Spatial Reasoning in Multimodal LLMs via CoT Distillation and Monte Carlo Tree Search for Dutch Facade-Element Detection: An Exploratory Study
Summary
In this exploratory work, we investigate the spatial reasoning capabilities of state-of-the-art Multimodal Large Language Models (MLLMs) in the context of building renovation. We evaluate models with different capacities, including GPT-4o, Qwen, Mulberry, and SpatialRGPT on a few-shot dataset of Dutch residential buildings, assessing their performance in visual reasoning tasks.
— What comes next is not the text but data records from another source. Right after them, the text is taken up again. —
Lemma stop_step_wind i c s s' : stop_step i c s = Some s' → winding_down s → winding_down s'.
Proof.
  unfold stop_step. destruct (detached_of s) as [[ds all]|] eqn:Hd; [|done]. destruct (ds !! i) as [d|] eqn:Hi; [|done]. case_if; [done|]. intros Hs Hw.
  assert (Hmove : ∀ p s0, ctl s0 = ctl s → dispatch s0 = dispatch s → up s0 = up s → winding_down (set_detached (<[i := set_spc p d]> ds) s0)).
  { intros p s0 E1 E2 E3. apply (set_detached_wind ds _ all s); try done. intros c0 Hc0. rewrite E3 in Hc0. split; [done|].
    rewrite list_fmap_insert. cbn. rewrite list_insert_id; [done|]. by rewrite list_lookup_fmap, Hi. }
  destruct c, (d_pc d); try done.
  - destruct (d_worker d); [case_if_in Hs; [done|]|]; injection Hs as <-; by apply Hmove.
  - destruct (d_worker d); [|done]. case_if_in Hs; [|done]. injection Hs as <-. by apply Hmove.
  - destruct (d_worker d); [|done]. case_if_in Hs; [|done]. injection Hs as <-. by apply Hmove.
  - injection Hs as <-. apply Hmove; by destruct (d_cancel d).
  - injection Hs as <-. apply wind_ctl with (set_detached (<[i := set_spc SStop d]> ds) s); try done. by apply Hmove.
  - injection Hs as <-. set (s1 := match d_cancel d with Some x => _ | None => s end).
    apply wind_ctl with (set_detached (remove_at i ds) (set_up (up s1 ∖ {[d_chan d]}) s1)); try done.
    destruct (remove_at_split _ _ _ Hi) as (l1 & l2 & Hl & Hr). apply (set_detached_wind ds _ all s); try done; try (unfold s1; by destruct (d_cancel d)).
    intros c0. cbn. rewrite elem_of_difference, not_elem_of_singleton. intros [Hc0 Hne]. split; [unfold s1 in Hc0; by destruct (d_cancel d)|].
    rewrite Hr, Hl, !map_app. cbn. rewrite !elem_of_app, elem_of_cons. tauto.
Qed.

Lemma started_same c ok s : ctl (started c ok s) = ctl s ∧ dispatch (started c ok s) = dispatch s ∧ up (started c ok s) = up s.
Proof.
  unfold started. assert (Hk : ctl (takeHeld (c_name c) s).1 = ctl s ∧ dispatch (takeHeld (c_name c) s).1 = dispatch s ∧ up (takeHeld (c_name c) s).1 = up s)
    by (unfold takeHeld; by destruct (held (maps s) !! c_name c)). destruct (takeHeld (c_name c) s) as [s' [t m]]. case_if; [done|]. by destruct ok.
Qed.

Lemma abandon_same n s : ctl (abandonStart n s) = ctl s ∧ dispatch (abandonStart n s) = dispatch s ∧ up (abandonStart n s) = up s.
Proof. unfold abandonStart, takeHeld. by destruct (held (maps s) !! n). Qed.

Lemma step_wind `{GoRange} l s s' : label_ok l → InvA s → step l s = Some s' → winding_down s → winding_down s'.
Proof.
  intros Hok Hinv. destruct l; cbn.
  - unfold publish. destruct (disp k s); try done. case_if; by intros [= <-].
  - unfold dispatcher_ends. destruct (disp k s); try done. case_if; [|done]. by intros [= <-].
  - unfold route. destruct (disp k s); try done. case_if; [by intros [= <-]|]. case_if; [done|].
    destruct (held (maps s) !! to p); [destruct (hold _ _)|destruct (channels (maps s) !! to p); [destruct (workers (maps s) !! to p)|]]; by intros [= <-].
  - unfold lock_worker. destruct (disp k s); try done. destruct (table s !! w); [|done]. by intros [= <-].
  - unfold enqueue. destruct (disp k s); try done. destruct (table s !! w); [|done]. destruct c; (case_if; [|done]); by intros [= <-].
  - unfold on_lane. destruct (table s !! i); [|done]. destruct (take_next _ _ _ _) as [[? ?]|]; [|done]. by intros [= <-].
  - unfold on_lane. destruct (table s !! i); [|done]. destruct (send_returns _ _ _) as [[? ?]|]; [|done]. by intros [= <-].
  - unfold on_lane. destruct (table s !! i); [|done]. destruct (notice_done _ _ _ _) as [[? ?]|]; [|done]. by intros [= <-].
  - unfold on_lane. destruct (table s !! i); [|done]. destruct (drain_one _ _) as [[? ?]|]; [|done]. by intros [= <-].
  - unfold on_lane. destruct (table s !! i); [|done]. destruct (queue_empty _ _) as [[? ?]|]; [|done]. by intros [= <-].
  - unfold on_lane. destruct (table s !! i); [|done]. destruct (lane_exits _ _) as [[? ?]|]; [|done]. by intros [= <-].
  - unfold StartAll. destruct (ctl s), (dispatch s); try done. case_if; [done|]. by intros [= <-] _.
  - unfold start_returns. destruct (ctl s) as [|ps| | |] eqn:Hc; try done. destruct (ps !! i) as [p|]; [|done]. set (s1 := set_ctl _ _). intros [= <-] [Hl _].
    specialize (Hl ps Hc). assert (H1 : winding_down s1) by (unfold winding_down, s1; cbn; destruct ok; cbn; by rewrite Hl).
    case_if; [destruct (abandon_same (c_name (p_chan p)) s1) as (? & ? & ?)|destruct (started_same (p_chan p) ok s1) as (? & ? & ?)]; by apply wind_ctl with s1.
  - unfold cancel_starts. destruct (ctl s) as [|ps| | |] eqn:Hc; intros [= <-]; try done. intros [Hl _]. specialize (Hl ps Hc). split; cbn; [done|by rewrite Hl].
  - unfold retry_wakes. destruct (retriers s !! i); [|done]. case_if; [done|]. by intros [= <-].
  - unfold retry_quits. destruct (retriers s !! i); [|done]. case_if; [|done]. by intros [= <-].
  - unfold retry_returns. destruct (retriers s !! i) as [r|]; [|done]. case_if; [done|]. destruct ok; [case_if; [done|]; case_if|case_if]; intros [= <-]; try done.
    + intros [Hl _]. split; [done|]. cbn. intros Hd. apply andb_true_iff in Heqb1 as [Hx%negb_true_iff _]. unfold ctx_done in Hx. by rewrite Hd in Hx.
    + intros [Hl Hu]. split; [done|]. cbn. intros Hd c. rewrite elem_of_difference. intros [Hc _]. by apply Hu.
  - unfold Reload. destruct (ctl s) eqn:Hc; try done. intros Hr [_ Hu].
    pose proof (sort_specs_ind (λ s1 _, dispatch s1 = dispatch s ∧ up s1 = up s) l store s Hok Hinv Hc) as Hm. destruct (sort_specs l store s) as [s1 r]. injection Hr as <-.
    destruct Hm as [E1 E2]; [done|..].
    + intros changed sp s0 r0 _ _ [M1 M2]. unfold sort_spec. destruct (channels (maps s0) !! name sp) as [c|]; [case_if; [done|]|by unfold new_hold; case_if].
      unfold detachLocked, new_hold. destruct (workers (maps s0) !! c_name c), (cancels (maps s0) !! c_name c); by case_if.
    + intros n c s0 r0 _ _ [M1 M2]. unfold sort_gone. case_if; [done|]. unfold detachLocked. by destruct (workers (maps s0) !! c_name c), (cancels (maps s0) !! c_name c).
    + apply after_stop_wind. rewrite E1, E2. intros Hd c Hcu. specialize (Hu Hd c Hcu). rewrite Hc in Hu. by apply elem_of_nil in Hu.
  - unfold build_next. destruct (ctl s) as [| | |[|sp l] ts|] eqn:Hc; try done. intros Hs [_ Hu].
    assert (Hno : dispatch s = Ended → ∀ c, c ∉ up s) by (intros Hd c Hcu; specialize (Hu Hd c Hcu); rewrite Hc in Hu; by apply elem_of_nil in Hu).
    destruct ok; [injection Hs as <-; by apply next_build_wind|]. destruct (takeHeld _ _) as [s2 [t m]] eqn:Ht. injection Hs as <-. apply takeHeld_held in Ht.
    apply next_build_wind. rewrite Ht. exact Hno.
  - apply stop_step_wind.
  - intros Hs [_ Hu]. rewrite (StopAll_eq _ _ Hs Hinv). unfold StopAll in Hs. destruct (ctl s) eqn:Hc; try done. set (ds := map _ (map_to_list (channels (maps s)))).
    split; cbn; [destruct ds; done|]. intros Hd c Hcu. assert (Hx : c ∈ map d_chan ds); [|by destruct ds].
    destruct (ia_up _ Hinv c Hcu) as [Hch|Hx]; [|rewrite Hc in Hx; by apply elem_of_nil in Hx].
    unfold ds. rewrite map_map. apply list_elem_of_fmap. exists (c_name c, c). split; [done|]. by apply elem_of_map_to_list.
Qed.

(** ** Reachable states *)

Definition numbered (s : State) : Prop := map number (published (trace s)) = seq 0 (next_number s).

Lemma numbered_same s s' : next_number s' = next_number s → published (trace s') = published (trace s) → numbered s → numbered s'.
Proof. unfold numbered. by intros -> ->. Qed.

Lemma on_lane_numbered i k f s s' : lane_keeps f → on_lane i k f s = Some s' → numbered s → numbered s'.
Proof.
  intros Hf. unfold on_lane. destruct (table s !! i) as [w|]; [|done]. destruct (f w (lane k w)) as [[l evs]|] eqn:Hl; [|done]. intros [= <-].
  apply numbered_same; [done|]. cbn. by rewrite published_app, (proj1 (Hf _ _ _ _ Hl)), app_nil_r.
Qed.

Lemma step_numbered `{GoRange} l s s' : label_ok l → InvA s → step l s = Some s' → numbered s → numbered s'.
Proof.
  intros Hok Hinv Hs. pose proof (control_keeps l s s' Hok Hinv Hs) as Hk.
  destruct l; try (destruct Hk as (_ & _ & E1 & E2 & _); by apply numbered_same); cbn in Hs; clear Hk.
  - unfold publish in Hs. destruct (disp k s); try done. case_if_in Hs; injection Hs as <-; [done|]. unfold numbered. intros Hn. cbn.
    rewrite published_app, map_app, Hn. cbn. by rewrite <- seq_S.
  - unfold dispatcher_ends in Hs. destruct (disp k s); try done. case_if_in Hs; [|done]. by injection Hs as <-.
  - unfold route in Hs. destruct (disp k s) as [|p| | |]; try done.
    assert (Hd : ∀ s1 e, next_number s1 = next_number s → trace s1 = trace s → numbered s → numbered (drop p e s1)).
    { intros s1 e E1 E2. apply numbered_same; [done|]. cbn. by rewrite published_app, E2, app_nil_r. }
    case_if_in Hs; [injection Hs as <-; by apply Hd|]. case_if_in Hs; [done|].
    destruct (held (maps s) !! to p); [destruct (hold _ _)|destruct (channels (maps s) !! to p); [destruct (workers (maps s) !! to p)|]]; injection Hs as <-; try done; by apply Hd.
  - unfold lock_worker in Hs. destruct (disp k s); try done. destruct (table s !! w); [|done]. by injection Hs as <-.
  - unfold enqueue in Hs. destruct (disp k s); try done. destruct (table s !! w); [|done]. destruct c; (case_if_in Hs; [|done]); injection Hs as <-; try done.
    apply numbered_same; [done|]. cbn. by rewrite published_app, app_nil_r.
  - eapply on_lane_numbered; [apply take_next_keeps|done].
  - eapply on_lane_numbered; [apply send_returns_keeps|done].
  - eapply on_lane_numbered; [apply notice_done_keeps|done].
  - eapply on_lane_numbered; [apply drain_one_keeps|done].
  - eapply on_lane_numbered; [apply queue_empty_keeps|done].
  - eapply on_lane_numbered; [apply lane_exits_keeps|done].
  - unfold StartAll in Hs. destruct (ctl s), (dispatch s); try done. case_if_in Hs; [done|]. by injection Hs as <-.
Qed.

Lemma step_quiet `{GoRange} l s s' : label_ok l → InvA s → step l s = Some s' → quiet_before s → quiet_before s'.
Proof.
  intros Hok Hinv Hs. pose proof (control_keeps l s s' Hok Hinv Hs) as Hk. unfold quiet_before.
  destruct l; try (destruct Hk as (E1 & E2 & _ & _ & E3); rewrite E1, E2; by auto); cbn in Hs; clear Hk.
  - unfold publish in Hs. destruct (disp k s) eqn:Hd; try done. case_if_in Hs; injection Hs as <-; [done|]. cbn. intros Hq Hns. destruct (Hq Hns) as [Q1 Q2].
    destruct k; cbn in Hd; congruence.
  - unfold dispatcher_ends in Hs. destruct (disp k s) eqn:Hd; try done. case_if_in Hs; [|done]. injection Hs as <-. cbn. intros Hq Hns. destruct (Hq Hns). destruct k; cbn in *; congruence.
  - intros Hq Hns. assert (Hx : dispatch s = NotStarted ∧ disp k s ≠ DEnded); [|destruct (Hq (proj1 Hx)); destruct k; cbn in Hx; naive_solver].
    unfold route in Hs. destruct (disp k s) as [|p| | |]; try done. split; [|done].
    case_if_in Hs; [by injection Hs as <-|]. case_if_in Hs; [done|].
    destruct (held (maps s) !! to p); [destruct (hold _ _)|destruct (channels (maps s) !! to p); [destruct (workers (maps s) !! to p)|]]; by injection Hs as <-.
  - intros Hq Hns. unfold lock_worker in Hs. destruct (disp k s) as [| |p i| |] eqn:Hd; try done. destruct (table s !! i); [|done]. injection Hs as <-. destruct (Hq Hns). destruct k; cbn in *; congruence.
  - intros Hq Hns. unfold enqueue in Hs. destruct (disp k s) as [| | |p i|] eqn:Hd; try done. destruct (table s !! i); [|done].
    destruct c; (case_if_in Hs; [|done]); injection Hs as <-; destruct (Hq Hns); destruct k; cbn in *; congruence.
  - unfold on_lane in Hs. destruct (table s !! i); [|done]. destruct (take_next _ _ _ _) as [[? ?]|]; [|done]. by injection Hs as <-.
  - unfold on_lane in Hs. destruct (table s !! i); [|done]. destruct (send_returns _ _ _) as [[? ?]|]; [|done]. by injection Hs as <-.
  - unfold on_lane in Hs. destruct (table s !! i); [|done]. destruct (notice_done _ _ _ _) as [[? ?]|]; [|done]. by injection Hs as <-.
  - unfold on_lane in Hs. destruct (table s !! i); [|done]. destruct (drain_one _ _) as [[? ?]|]; [|done]. by injection Hs as <-.
  - unfold on_lane in Hs. destruct (table s !! i); [|done]. destruct (queue_empty _ _) as [[? ?]|]; [|done]. by injection Hs as <-.
  - unfold on_lane in Hs. destruct (table s !! i); [|done]. destruct (lane_exits _ _) as [[? ?]|]; [|done]. by injection Hs as <-.
  - unfold StartAll in Hs. destruct (ctl s), (dispatch s); try done. case_if_in Hs; [done|]. by injection Hs as <-.
Qed.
To this end, we propose DuTCh Space, a novel application of Chain-of-Thought Distillation consisting of a Dual-Teacher Framework that leverages both step-by-step rationales and scene graph description augmentation to guide and assess student models' performance on spatial reasoning. This structured supervision enables iterative refinement of spatial reasoning through domain-task decomposition and scene understanding. Additionally, we integrate Monte Carlo Tree Search at inference time to improve reasoning-path selection under visual uncertainty. By combining distillation and MCTS, we observe a measurable reduction in hallucinations, with models generating more grounded and verifiable predictions. Our findings demonstrate that reasoning-enhanced models can compensate for limited visual grounding even without scene graph augmentation, offering a scalable path toward spatially-aware MLLMs in low-resource, domain-specific settings.